Lemma rep_set_current (A : abs) (st : sched) (a : Z) :
  rep A st -> unlocked (core A) -> a ∈ plist A -> current (core A) = NULL ->
  wp (sched_set_current a) (fun _ st' => rep (a_set_current a A) st') st.
Proof.
  intros Hr [Hl Hi] Ha Hcur. unfold sched_set_current. rewrite (plist_nonnull A st) by done.
  apply wp_bind, wp_bind. eapply rep_irq_save; [done|done|]. intros s1 Hr1. pose proof Hr1 as [Hq1 Hc1 Hs1].
  destruct (rep_listed (lockd A) s1 a Hr1 Ha) as (p1 & Hp1 & Hw1).
  apply wp_bind. eapply wp_deref; [done|].
  eapply wp_seq; [apply (queue_remove_deq s1 (queues A)); [done|by apply home_valid|eauto|]|].
  { intros Hin. by apply (consistent_home s1 _ (plist A) a p1 Hq1 Hc1 Hp1). }
  intros x s2 (_ & Hq2 & Hs2).
  assert (consistent s2 (queues A) (plist A)) as Hc2 by (by eapply consistent_strip).
  destruct (strip_lookup s2 s1 a p1) as (p & Hp & Hu); [by symmetry|done|].
  assert (current s2 = NULL) as Hcur2.
  { rewrite (strip_var current s1 s2), (rep_core current (lockd A) s1) by done. exact Hcur. }
  apply wp_bind, wp_irq_restore. apply wp_alter; [eauto|]. apply wp_modify.
  constructor; simpl.
  - apply (queued_frame (alter_proc a (set_state PROCESS_RUNNING) s2)); [done..|]. apply queued_alter; eauto.
  - eapply (consistent_change s2 _ (queues A) (deq a (queues A)) (plist A) a p (set_state PROCESS_RUNNING p)); try done.
    + simpl. by apply alter_insert_eq.
    + intros _. eapply wf_pcb_same; [by eapply co_wf|done..].
    + apply Hq1.
    + rewrite length_deq. apply Hq1.
    + intros q b Hv Hb. rewrite elem_of_deq by (done || apply Hq1). naive_solver.
    + intros q Hv. rewrite elem_of_deq by (done || apply Hq1). naive_solver.
    + by left.
    + right. split; [done|]. intros b q Hb _ Hpb Hst.
      pose proof (co_running _ _ _ Hc2 b q Hb Hpb Hst) as ->. rewrite Hcur2 in Hb. by apply (rep_null A st Hr).
  - change (set_current a (set_lock (mk_spinlock 0) (strip (alter_proc a (set_state PROCESS_RUNNING) s2))) =
      set_current a (strip (alter_proc a (set_state PROCESS_RUNNING) (core A)))).
    rewrite !strip_alter, Hs2, Hs1 by done.
    change (set_current a (alter_proc a (set_state PROCESS_RUNNING) (set_lock (mk_spinlock 0) (strip (core A)))) =
      set_current a (alter_proc a (set_state PROCESS_RUNNING) (strip (core A)))).
    by rewrite set_lock_id.
Qed.

(** The end of the running thread: [A] with the thread marked dead and unlinked, and the
    choice of the next process. *)
Definition a_exit (A : abs) : abs :=
  let cur := current (core A) in
  a_schedule (a_remove cur (on_core (alter_proc cur (set_state PROCESS_ZOMBIE)) A)).

Lemma rep_exit (A : abs) (st : sched) :
  rep A st -> unlocked (core A) -> settled A -> current (core A) ∈ plist A ->
  wp kernel_thread_exit (fun _ st' => rep (a_exit A) st') st.
Proof.
  intros Hr Hu Hs Ha. unfold kernel_thread_exit, sched_get_current, a_exit. wp_run.
  rewrite (rep_core current A st), (plist_nonnull A st) by done. specialize (Hs Ha).
  destruct (rep_listed_core A st _ Hr Ha) as [Hal Hw].
  eapply wp_seq.
  { apply (abs_update A); [done|done|by constructor| | |].
    - intros _ p Hp. by eapply wf_pcb_same.
    - intros _ E. by rewrite Hs in E.
    - right. split; [done|]. by right. }
  intros [] s1 Hr1. set (A1 := on_core _ A) in *.
  assert (pc A1 (current (core A)) = set_state PROCESS_ZOMBIE (pc A (current (core A)))) as Hpc.
  { unfold A1. rewrite pc_alter by done. by rewrite decide_True. }
  eapply wp_seq; [apply (rep_remove A1); [done|done|done|by rewrite Hpc]|].
  intros [] s2 Hr2. apply rep_schedule; [done|]. destruct Hu. split; by simpl; rewrite pull_var.
Qed.

(** ** All operations *)

Inductive sched_op :=
  | OpTick | OpSchedule | OpYield | OpSleep (ms : Z) | OpBlockCurrent (reason : Z)
  | OpBlock (a reason : Z) | OpUnblock (a : Z) | OpSetPriority (a prio : Z)
  | OpSetPolicy (a policy : Z) | OpAdd (a : Z) | OpRemove (a : Z) | OpSetCurrent (a : Z) | OpExit.
Lemma hash_then_lru (c : cache) (A : gmap Z (list Z)) (a : Z) (e : cache_entry) (B : Type) (k : M B) (Q : B -> cache -> Prop) :
  good c A -> entries c !! a = Some e -> (forall c', good c' (delete (block_num e) A) -> wp k Q c') ->
  wp (chain_remove a ;; lru_remove a ;; kfree_entry a ;; k) Q c.
Proof.
  intros Hg He Hk. destruct (g_shape _ _ Hg) as (l & bks & Hs).
  destruct (shape_lru _ _ _ _ _ Hs He) as (l1 & l2 & _ & _ & _ & Hp & Hn).
  destruct (shape_hash _ _ _ _ _ Hs He) as (k1 & k2 & _ & _ & _ & Hhp & Hhn).
  eapply wp_seq; [by apply (chain_remove_run c a e (shape_null _ _ _ Hs))|]. intros [] c1 ->.
  set (c1 := hash_removed a _ (hash_prev e) (hash_next e) c).
  assert (forall x, is_Some (entries c !! x) -> is_Some (entries c1 !! x)) as Hgrow
    by (intros x Hx; unfold c1, hash_removed, hash_unlinked; cbn; by rewrite !alter_is_Some).
  assert (entries c1 !! NULL = None) as Hn1
    by (unfold c1, hash_removed, hash_unlinked; cbn; rewrite !alter_null; by eapply shape_null).
  destruct (Hgrow a ltac:(eauto)) as [e1 He1].
  assert (lview (entries c1) = lview (entries c)) as Hlv by (unfold c1, hash_removed, hash_unlinked, lview; cbn; by rewrite !fmap_alter_same).
  destruct (lookup_info _ _ _ He) as (_ & _ & Hl). destruct (lookup_info _ _ _ He1) as (_ & _ & Hl1).
  rewrite Hlv, Hl in Hl1. injection Hl1 as E1 E2. rewrite E1, E2 in *.
  eapply wp_seq; [apply (lru_remove_run c1 a e1 Hn1 He1); auto|]. intros [] c2 ->.
  unfold kfree_entry. apply wp_bind, wp_modify, Hk. eapply (good_removed c _ A a e); try done.
  all: rewrite ?E1, ?E2; try done.
  all: cbn [entries set_entries lru_removed set_lru_tail set_lru_head].
  all: unfold hview, bview, iview.
  - unfold lview at 1. rewrite fmap_delete. f_equal. fold (lview (alter clear_lru a
      (alter (set_lru_prev (lru_prev e1)) (lru_next e1) (alter (set_lru_next (lru_next e1)) (lru_prev e1) (entries c1))))).
    by rewrite lview_removed, Hlv.
  - rewrite fmap_delete. f_equal. rewrite !fmap_alter_same by done. unfold c1, hash_removed, hash_unlinked. cbn.
    rewrite (fmap_alter_view _ (set_hash_prev _) (with_prev (hash_prev e))) by done.
    by rewrite (fmap_alter_view _ (set_hash_next _) (with_next (hash_next e))) by done.
  - rewrite fmap_delete. f_equal. unfold c1, hash_removed, hash_unlinked. cbn. by rewrite !fmap_alter_same.
  - rewrite fmap_delete. f_equal. unfold c1, hash_removed, hash_unlinked. cbn. by rewrite !fmap_alter_same.
Qed.
(* ===== verification/Signal.v ===== *)
(** * Signals (src/kernel/signal.c)

    [Module Signal]: the signal fields of the process control blocks, the table of
    processes, user memory as words, and every operation of signal.c as a state monad with
    faults (FaultM.v).  A process is the address of its control block.  [sched_unblock] is
    the scheduler's (Sched.v); here it sets the state and notes the process in [woken].
    [sigsuspend] and [signal_pause] are cut at their call of [schedule], where other
    processes run.

    Theorems: the lowest pending signal that is not blocked is delivered, with the effect
    its handler asks for ([delivery_spec]); a handler that returns through sigreturn resumes
    the interrupted code with its registers and its stack ([handler_roundtrip]); no
    operation but sigreturn blocks or catches SIGKILL and SIGSTOP, and a process with
    SIGKILL pending is a zombie after at most nine checks ([kill_works]).  [sigreturn]
    installs the mask of the frame, which the process chose: see [sigreturn_blocks_kill]. *)

From S2P Require Import Prelude FaultM Sched.

Module Signal.
(** A rename that fails for lack of memory has already removed the old entry: the file is
    not found any more, and its name cannot be used again. *)
Lemma failed_rename_loses_file :
  on_mounted (a ← ramfs_create_op 8 (fname 0) 3; r ← ramfs_rename_op 8 (fname 0) 8 (fname 1);
    y ← ramfs_lookup_op 8 (fname 0); b ← ramfs_create_op 8 (fname 0) 3; mret (a, r, y, b)) = Some (0, -1, NULL, -1).
Proof. vm_compute. reflexivity. Qed.
End RamFsFull.
(** A text whose last character exists and satisfies [p] does not end
    with a suffix whose first character fails [p]. *)
Lemma endswith_first_char (p : ascii -> bool) (c : ascii) (suffix t : string) :
  all_chars p t = true -> p c = false ->
  endswith (String c suffix) (t +:+ suffix) = false.
Proof.
  intros Ht Hc. unfold endswith.
  destruct (Nat.leb_spec (String.length (String c suffix))
              (String.length (t +:+ suffix))) as [Hle|]; [|done].
  cbn [andb]. apply bool_decide_eq_false_2. intros Heq.
  rewrite length_append in *. cbn [String.length] in *.
  rewrite drop_append_le in Heq by lia.
  pose proof (all_chars_drop p
                (String.length t + String.length suffix - S (String.length suffix))
                t Ht) as Hd.
  destruct (drop _ t) as [|d r] eqn:Hdrop.
  - rewrite append_nil_l in Heq. apply (f_equal String.length) in Heq.
    cbn [String.length] in Heq. lia.
  - rewrite append_cons in Heq. cbn [all_chars] in Hd.
    injection Heq as -> _. by rewrite Hc in Hd.
Qed.

Lemma isdigit_not_pixels (s : string) :
  isdigit s = true -> endswith "pixels" s = false.
Proof.
  intros Hs. unfold endswith.
  destruct (Nat.leb_spec (String.length "pixels") (String.length s)); [|done].
  cbn [andb]. apply bool_decide_eq_false_2. intros Heq.
  assert (all_chars digit_like s = true) as Hall by (by destruct s).
  apply (all_chars_drop _ (String.length s - String.length "pixels")) in Hall.
  rewrite Heq in Hall. done.
Qed.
-*-
- _Exercise prompt_
Could you retype exactly the lines above, starting at the line that contains "constructor| | |]." and ending at the line that contains "eapply wp_seq; [apply (lru_remove_run", and nothing more?

- _Solution_
  { apply (abs_update A); [done|done|by constructor| | |].
    - intros _ p Hp. by eapply wf_pcb_same.
    - intros _ E. by rewrite Hs in E.
    - right. split; [done|]. by right. }
  intros [] s1 Hr1. set (A1 := on_core _ A) in *.
  assert (pc A1 (current (core A)) = set_state PROCESS_ZOMBIE (pc A (current (core A)))) as Hpc.
  { unfold A1. rewrite pc_alter by done. by rewrite decide_True. }
  eapply wp_seq; [apply (rep_remove A1); [done|done|done|by rewrite Hpc]|].
  intros [] s2 Hr2. apply rep_schedule; [done|]. destruct Hu. split; by simpl; rewrite pull_var.
Qed.

(** ** All operations *)

Inductive sched_op :=
  | OpTick | OpSchedule | OpYield | OpSleep (ms : Z) | OpBlockCurrent (reason : Z)
  | OpBlock (a reason : Z) | OpUnblock (a : Z) | OpSetPriority (a prio : Z)
  | OpSetPolicy (a policy : Z) | OpAdd (a : Z) | OpRemove (a : Z) | OpSetCurrent (a : Z) | OpExit.
Lemma hash_then_lru (c : cache) (A : gmap Z (list Z)) (a : Z) (e : cache_entry) (B : Type) (k : M B) (Q : B -> cache -> Prop) :
  good c A -> entries c !! a = Some e -> (forall c', good c' (delete (block_num e) A) -> wp k Q c') ->
  wp (chain_remove a ;; lru_remove a ;; kfree_entry a ;; k) Q c.
Proof.
  intros Hg He Hk. destruct (g_shape _ _ Hg) as (l & bks & Hs).
  destruct (shape_lru _ _ _ _ _ Hs He) as (l1 & l2 & _ & _ & _ & Hp & Hn).
  destruct (shape_hash _ _ _ _ _ Hs He) as (k1 & k2 & _ & _ & _ & Hhp & Hhn).
  eapply wp_seq; [by apply (chain_remove_run c a e (shape_null _ _ _ Hs))|]. intros [] c1 ->.
  set (c1 := hash_removed a _ (hash_prev e) (hash_next e) c).
  assert (forall x, is_Some (entries c !! x) -> is_Some (entries c1 !! x)) as Hgrow
    by (intros x Hx; unfold c1, hash_removed, hash_unlinked; cbn; by rewrite !alter_is_Some).
  assert (entries c1 !! NULL = None) as Hn1
    by (unfold c1, hash_removed, hash_unlinked; cbn; rewrite !alter_null; by eapply shape_null).
  destruct (Hgrow a ltac:(eauto)) as [e1 He1].
  assert (lview (entries c1) = lview (entries c)) as Hlv by (unfold c1, hash_removed, hash_unlinked, lview; cbn; by rewrite !fmap_alter_same).
  destruct (lookup_info _ _ _ He) as (_ & _ & Hl). destruct (lookup_info _ _ _ He1) as (_ & _ & Hl1).
  rewrite Hlv, Hl in Hl1. injection Hl1 as E1 E2. rewrite E1, E2 in *.
  eapply wp_seq; [apply (lru_remove_run c1 a e1 Hn1 He1); auto|]. intros [] c2 ->.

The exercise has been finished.